Bitcoin dropped by almost 5% on Thursday night after a major industry bank, Silvergate Capital, sent a late notice on Wednesday expressing doubts about the future of its business.
Between 8:18 p.m. and 9:05 p.m. Thursday, New York time, the total market capitalization of crypto assets fell 4.6%, from $1.06 trillion to $1.02. Bitcoin hasn’t dropped so quickly and sharply since the morning of November 8, when the price dropped by 4% from $20,538 to $19,704 because of large withdrawals of FTT, the token for the crypto exchange FTX.
Bitcoin (BTC-USD) is currently worth $22,381, which is 4.3% less than it was 24 hours ago and 6.4% less than it was a week ago. “After today’s drop, the pullback is close to 10%, and bitcoin is on pace to close below its 50-day moving average (DMA) for the first time in nearly two months,” according to a Friday note from BeSpoke.
Over the past two days, the crypto market has been trying to figure out how to deal with the fact that Silvergate, a bank that serves the crypto industry, might fail. “Fortunately, Silvergate is not FTX. Silvergate is more of a fiat on/off-ramp for U.S. Dollars, rather than a key source of liquidity and volume for the entire crypto ecosystem,” said Michael Safai, a co-founder and partner of crypto proprietary trading firm Dexterity Capital.
Silvergate, which is based in La Jolla, California, said in a late notice on Wednesday that it would further delay its annual report because it had bigger losses than it had shown in preliminary results from January. It also had “certain regulatory and other inquiries and investigations that are pending with respect to the Company” and “its ability to continue as a going concern for the twelve months following the issuance of these financial statements.”

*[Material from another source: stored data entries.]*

(** ** Collecting the addresses *)

(** After [collect_blocks] the file has the blocks [new] more and [ab] lists the
    addresses from its last old block on. Apart from the bitmap only the
    indirect block table was written. *)
Definition collected s s' (p : Z) (i : inode) (bl ab new : list Z) : Prop := ∃ i' taken ws,
  took s s' taken ws ∧ inodes s' = <[p := i']> (inodes s) ∧ i' = set_sectors i (i_sectors i') ∧
  block_map (bd_sector (disk s')) i' (bl ++ new) ∧ Forall word (i_sectors i') ∧
  owned i' (bl ++ new) ≡ₚ owned i bl ++ taken ∧
  Forall (λ l, l = table_of i' ∧ (12 < length (bl ++ new))%nat) ws ∧
  lists ab (bl ++ new) (length bl - 1).

Lemma took_read s s' new ws d : took s s' new ws → same_sectors (disk s') d → took s (set_disk s' d) new ws.
Proof.
  intros [] [Hok Hs]. constructor; try done. intros l Hl Hw. cbn. rewrite Hs. by apply tk_sectors0.
Qed.

Lemma took_write s s' new ws d t : took s s' new ws → bd_ok d →
  (∀ l, l ≠ t → bd_sector d l = bd_sector (disk s') l) → took s (set_disk s' d) new (ws ++ [t]).
Proof.
  intros [] Hok Hs. constructor; try done. intros l Hl Hw. apply not_elem_of_app in Hw as [Hw Ht].
  cbn. rewrite Hs; [by apply tk_sectors0|]. intros ->. apply Ht. by left.
Qed.

Lemma write_table_spec s ab t : bd_ok (disk s) → 0 ≤ t < bd_size → length ab = 140%nat → Forall word (drop 12 ab) →
  ∃ d, write_table s ab t = Ok (set_disk s d) ∧ bd_ok d ∧ words_at (bd_sector d t) 0 128 = drop 12 ab ∧
    ∀ l, l ≠ t → bd_sector d l = bd_sector (disk s) l.
Proof.
  intros Hok Ht Hl Hw. unfold write_table.
  assert (length (drop 12 ab) = 128%nat) as Hd by (rewrite length_drop; lia).
  destruct (ide_write1 s t (words_bytes (drop 12 ab)) Hok Ht) as (d & -> & Hokd & Hs);
    [rewrite words_bytes_length; lia|apply words_bytes_ok|].
  exists d. split; [done|]. split; [done|]. split.
  - rewrite Hs, bool_decide_eq_true_2 by done. rewrite <- Hd, <- (app_nil_r (words_bytes _)). by apply words_at_bytes.
  - intros l Hne. by rewrite Hs, bool_decide_eq_false_2.
Qed.

Lemma read_table_spec s ab t : bd_ok (disk s) → 0 ≤ t < bd_size →
  ∃ d, read_table s ab t = Ok (take 12 ab ++ words_at (bd_sector (disk s) t) 0 128, set_disk s d) ∧
    same_sectors (disk s) d.
Proof.
  intros Hok Ht. unfold read_table. destruct (ide_read1 s t Hok Ht) as (d & -> & Hs). ocbn. by exists d.
Qed.

(** Blocks are words and lie on the disk. *)
Lemma block_word m l : layout_ok m → is_block m l → word l ∧ 0 < l < bd_size.
Proof. intros Hlo Hb. pose proof (layout_bounds _ Hlo). unfold is_block, block_no, word in *. lia. Qed.

Lemma blocks_words m bl n : layout_ok m → Forall (is_block m) bl → Forall word (drop 12 bl ++ replicate n 0).
Proof.
  intros Hlo Hb. apply Forall_app. split.
  - apply Forall_drop. eapply Forall_impl; [exact Hb|]. intros l Hl. by apply (block_word m).
  - apply Forall_replicate. unfold word. lia.
Qed.

Lemma owned_blocks i bl l : l ∈ bl → l ∈ owned i bl.
Proof. intros Hl. apply elem_of_app. by left. Qed.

Through Thursday, major crypto exchanges and businesses quickly distanced themselves from Silvergate. From Thursday morning to Friday morning, the shares of the bank (SI) fell 62%, from $13.50 to $5.14. Coinbase, Paxos, Galaxy Digital, Gemini, BitStamp, Crypto.com, Cboe Digital, GSR, and Circle all said in statements that they have cut ties with Silvergate, which was once seen as a key banking partner for the sector. This made Silvergate’s business problems even worse.
Stablecoin issuer Circle added, it is “in the process of unwinding certain services with them.” Binance US and Kraken, on their own, would not say anything about how they were affected by Silvergate. The author of the Crypto Is Macro Now newsletter, Noelle Acheson, told Yahoo Finance on Friday, “There is some worry about the Silvergate news, but it’s not clear that it will lead to strong selling.”
Dexterity’s Safal agreed:
“It’s more a case of jaded traders digesting the news and not wanting to be left holding any potential ticking time bombs, but not understanding how this differs from the collapses of 2022.”
Safai also said that the response might have come from Asian markets reacting to the firms leaving Silvergate. According to Coinglass, the most bitcoin long positions were sold on March 2, for a total of $203 million, or $198 million after short positions were sold. This was the most bitcoin sold in a single day in the last three weeks.
As Acheson wrote in her Friday newsletter, since the ratio of ETH to BTC didn’t change much, bitcoin’s sharp drop hit the second-largest cryptocurrency, ether, “in equal measure.” As of Friday morning 8:30 a.m. New York time, one coin of ether was going for $1,570, which was down less than 4% from the day before.
Safai from Dexterity said that if Silvergate fails, confidence could be shaken, which could cause some firms to pull their money out of the market.
- After Silvergate Left, A Crypto Hedge Fund Looks To Swiss Banks For Help
- After The Company Delays Its Annual Report And Reveals New Losses, Silvergate Stock Falls
“That in itself could impact liquidity, but that wouldn’t have a ripple effect per se, nor would it last very long”
Acheson is more worried about what would happen to banking access if a traditional bank “went under” because of its crypto activities. “That would give regulators strong evidence that crypto risks could become “systemic,” and any financial institution that serves the crypto industry could face new barriers,” Acheson said over a messaging app. “Uncertainty is currently high,” she added.